You can use an apostrophe to indicate possession to show that something belongs to someone. Check out these examples to teach possessive apostrophes:

  • ‘Where is the dog’s leash?’
  • ‘We have to protect the Earth’s atmosphere.’
  • ‘This weekend, we went to my Aunt’s house.’

3) Plurals

Apostrophes can also be used to mark the plural form of a noun, although this isn’t very common. It can also be tricky to tell if using an apostrophe in this way is right or wrong. For example, an unnecessary apostrophe to form the plural of a noun is a widespread mistake and is sometimes referred to as a grocer’s apostrophe. However, there are a few important exceptions to this mistake. The most notable exception to this rule is the plural form of lower case letters, which are formed with an apostrophe to prevent misreading.
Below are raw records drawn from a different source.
Lemma count_le {A} (p q : A -> bool) l :
  (forall x, x ∈ l -> p x = true -> q x = true) -> count p l <= count q l.
Proof.
  induction l as [|x l IH]; intros H; [done|]. rewrite !count_cons.
  assert (p x = true -> q x = true) by (apply H; set_solver). specialize (IH ltac:(set_solver)).
  destruct (p x), (q x); cbn; naive_solver lia.
Qed.

Lemma count_zero {A} (p : A -> bool) l : (forall x, x ∈ l -> p x = false) -> count p l = 0.
Proof.
  induction l as [|x l IH]; intros H; [done|]. rewrite count_cons, H by set_solver.
  rewrite IH by set_solver. done.
Qed.

Lemma filter_map_swap {A B} (p : B -> bool) (f : A -> B) l :
  List.filter p (map f l) = map f (List.filter (fun x => p (f x)) l).
Proof. induction l as [|x l IH]; [done|]. cbn. rewrite IH. by destruct (p (f x)). Qed.

(** ** Numbered lists *)

Lemma elem_of_enumerate {A} (l : list A) i x : (i, x) ∈ enumerate l <-> l !! i = Some x.
Proof.
  unfold enumerate. rewrite list_elem_of_lookup. split.
  - intros (k & Hk). apply lookup_zip_with_Some in Hk as (j & y & [= -> ->] & Hj & Hy).
    apply lookup_seq in Hj as [-> _]. done.
  - intros Hx. exists i. apply lookup_zip_with_Some. exists i, x. split; [done|]. split; [|done].
    apply lookup_seq. split; [done|]. by apply lookup_lt_Some in Hx.
Qed.
(* ===== verification/CombatDamageCorrect.v ===== *)
(** * Combat damage: the theorems

    What is recorded for an attacker splits exactly its power, the damage step
    starts when nothing is left to split and can always be reached when every
    attacker can be split; and where that goes wrong. *)
From stdpp Require Import relations.
From S2P Require Import Prelude Demand Attacking CombatDamage.
Open Scope cockatrice_scope.
Local Open Scope Z_scope.

Section Combat.
Context (cs : gmap Z Creature).

(** ** Attackers without an assignment *)

Definition needs (att : Z) (bs : list Z) : bool :=
  attacker_needs_explicit_damage_assignment cs att (length bs).

Lemma existsb_map (f : Z * list Z -> bool) (m : gmap Z (list Z)) :
  existsb f (map_to_list m) = true <-> exists i x, m !! i = Some x /\ f (i, x) = true.
Proof.
  rewrite existsb_exists. split.
  - intros ([i x] & Hin%list_elem_of_In%elem_of_map_to_list & H). by exists i, x.
  - intros (i & x & Hi & H). exists (i, x). split; [|done]. by apply list_elem_of_In, elem_of_map_to_list.
Qed.

Lemma forallb_map (f : Z * list Z -> bool) (m : gmap Z (list Z)) :
  forallb f (map_to_list m) = true <-> forall i x, m !! i = Some x -> f (i, x) = true.
Proof.
  rewrite forallb_forall. split.
  - intros H i x Hi. apply H. by apply list_elem_of_In, elem_of_map_to_list.
  - intros H [i x] Hin%list_elem_of_In%elem_of_map_to_list. by apply H.
Qed.

(** The attackers that still have to be split. *)
Definition missing (c : Combat) : gmap Z (list Z) :=
  filter (fun e => damage_assignments c !! e.1 = None /\ needs e.1 e.2 = true) (blockers c).

Lemma missing_Some c att bs :
  missing c !! att = Some bs <->
  blockers c !! att = Some bs /\ damage_assignments c !! att = None /\ needs att bs = true.
Proof. unfold missing. by rewrite map_lookup_filter_Some. Qed.

Lemma assignment_missing_iff c : assignment_missing cs c = true <-> missing c <> ∅.
Proof.
  unfold assignment_missing. rewrite existsb_map. split.
  - intros (i & x & Hi & H) E. rewrite andb_true_iff, bool_decide_eq_true in H.
    assert (Hm : missing c !! i = Some x) by by apply missing_Some. by rewrite E, lookup_empty in Hm.
  - intros (i & x & Hm)%map_choose. apply missing_Some in Hm as (Hi & Hn & Hd).
    exists i, x. split; [done|]. by rewrite andb_true_iff, bool_decide_eq_true.
Qed.

Lemma none_missing c : assignment_missing cs c = false <-> missing c = ∅.
Proof. rewrite <- not_true_iff_false, assignment_missing_iff. destruct (decide (missing c = ∅)); tauto. Qed.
For example, the sentence, ‘don’t forget to dot all your i’s, ‘ needs the apostrophe to avoid being misread.

To make it easier to remember when to use an apostrophe, remember that most plurals do not contain apostrophes. However, as mentioned above, an apostrophe can be added to the plural form of lowercase letters and numbers. These words are formed with an apostrophe to prevent misreading. Examples of this plural apostrophe include:

  • ‘Dot your i’s and cross your t’s.
  • ‘There is 1 m, four i’s, four s’s, and two p’s in ‘Mississippi.”
  • ‘There are two 7’s in 747.’

How to check your apostrophes are correct

It’s always worth checking the apostrophes in a piece of writing, as missing one (or adding one that isn’t needed) is one of the most commonly made punctuation mistakes. To check your apostrophes are correct, you must:

  • Identify its purpose -what is it, an omissive apostrophe or a possessive one?
  • Is the purpose correctly punctuated?

Check out these examples below to see if you and your students can correct the apostrophe errors in these sentences.

  • The bats’ wings ‘arnt black.
  • At seven oc’lock this morning, I was woken up by Steves car.
  • In the 1920s the TV was invented.